**Assignment:**
Every line of the data that contains the string "subst" must be copied.

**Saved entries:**
_ _ _
Lemma notify_split l l' pre n post :
  l ++ l' = pre ++ MsgNotify n :: post →
  (∃ post', l = pre ++ MsgNotify n :: post') ∨
  ∃ pre', pre = l ++ pre' ∧ l' = pre' ++ MsgNotify n :: post.
Proof.
  intros E. destruct (app_eq_inv _ _ _ _ E) as [(k & -> & E')|(k & -> & E')].
  - destruct k as [|m k].
    + right. exists []. rewrite !app_nil_r. by simpl in E'; subst.
    + left. exists k. simpl in E'. by simplify_eq.
  - right. by exists k.
Qed.

Lemma told_app l l' job e len :
  (∀ n, MsgNotify n ∈ l' → ntf_job_id n ≠ job) → told l job e len → told (l ++ l') job e len.
Proof.
  intros Hl' (pre & n & post & -> & Hn & Hpost & Hx). exists pre, n, (post ++ l').
  split_and!; [by rewrite <-app_assoc|done| |done].
  intros n' [?|?]%elem_of_app; [by apply Hpost|by apply Hl'].
Qed.

(** ** Updates of a connection *)

(** The parts of the data the invariant speaks of. *)
Record same_most (d d' : DownstreamData) : Prop := {
  same_session : session_state d' = session_state d;
  same_channel : channel_id d' = channel_id d;
  same_extranonce1 : extranonce1 d' = extranonce1 d;
  same_extranonce2 : extranonce2_len d' = extranonce2_len d;
  same_cached_notify : cached_notify d' = cached_notify d;
  same_cached_extranonce : cached_set_extranonce d' = cached_set_extranonce d;
  same_contexts : job_validation_contexts d' = job_validation_contexts d;
  same_hashes : accepted_share_hashes d' = accepted_share_hashes d;
  same_queue : queued_sv1_handshake_messages d' = queued_sv1_handshake_messages d;
  same_share : pending_share d' = pending_share d;
}.
Record same_core (id : N) (d d' : DownstreamData) : Prop := {
  same_all : same_most d d';
  same_target : target d' = target d;
  same_pending : offered_pending id d → offered_pending id d';
}.

Lemma conn_same d w v : conn_ok d w → same_core d (downstream_data w) v → conn_ok d (put_data v w).
Proof.
  intros [] [[] Ht Hp]. split; simpl; unfold offered_data, job_validation_context, prefix_in_use in *;
    [..|rewrite Ht, same_contexts0; naive_solver|]; by rewrite ?same_session0, ?same_channel0, ?same_extranonce3,
    ?same_extranonce4, ?same_cached_notify0, ?same_cached_extranonce0, ?same_contexts0,
    ?same_hashes0, ?same_queue0, ?same_share0.
Qed.

(** A new event. *)
Definition event_ok (w : Downstream) (ev : Sv1ServerEvent) : Prop :=
  match ev with
  | EvNotify n => upstream_work n
  | EvSetExtranonce _ true => is_subscribed (session_state (downstream_data w)) = true
  | _ => True
  end.

Lemma conn_event d w ev :
  conn_ok d w → event_ok w ev → conn_ok d (put_events (events w ++ [ev]) w).
Proof.
  intros [] Hev. split; simpl; try done.
  - intros x [?|E%list_elem_of_singleton]%elem_of_app; [by eapply ok_events0|].
    subst ev. exact Hev.
  - intros n [[Hn|E%list_elem_of_singleton]%elem_of_app|Hn];
      [apply ok_notifies0; by left|subst ev; exact Hev|apply ok_notifies0; by right].
Qed.

Lemma conn_pop d w : conn_ok d w → conn_ok d (put_events (tail (events w)) w).
Proof.
  intros []. assert (∀ ev, ev ∈ tail (events w) → ev ∈ events w) as Htl.
  { intros ev. destruct (events w); [done|]. by right. }
  split; simpl; try done.
  - intros x Hx. by eapply ok_events0, Htl.
  - intros n [Hn|Hn]; apply ok_notifies0; [left; by apply Htl|by right].
Qed.

Lemma conn_cancelled d w : conn_ok d w → conn_ok d (put_cancelled true w).
Proof.
  intros []. split; simpl; try done.
  - intros job ctx Hc Ho. split; [by apply (ok_context0 job ctx)|done].
  - intros x Hx. split; [by apply (ok_cached0 x)|done].
Qed.

Lemma conn_closed d w : conn_ok d w → conn_ok d (put_miner_open false w).
Proof.
  intros []. split; simpl; try done. intros x Hx. by destruct (ok_share0 x Hx) as (? & ? & _).
Qed.

Lemma conn_close d w : conn_ok d w → conn_ok d (close_downstream w).
Proof.
  intros Hw%conn_cancelled%conn_closed. destruct Hw. split; simpl; try done.
  - by intros x ?%not_elem_of_nil.
  - intros n [Hn%not_elem_of_nil|Hn]; [done|]. apply ok_notifies0. by right.
Qed.

Lemma last_prefix_response l r :
  last_prefix (l ++ [MsgResponse r]) = match told_by r with Some x => Some x | None => last_prefix l end.
Proof. rewrite last_prefix_app. unfold last_prefix. simpl. by destruct (told_by r). Qed.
_ _ _
**Written solution:**
    + right. exists []. rewrite !app_nil_r. by simpl in E'; subst.
    subst ev. exact Hev.
      [apply ok_notifies0; by left|subst ev; exact Hev|apply ok_notifies0; by right].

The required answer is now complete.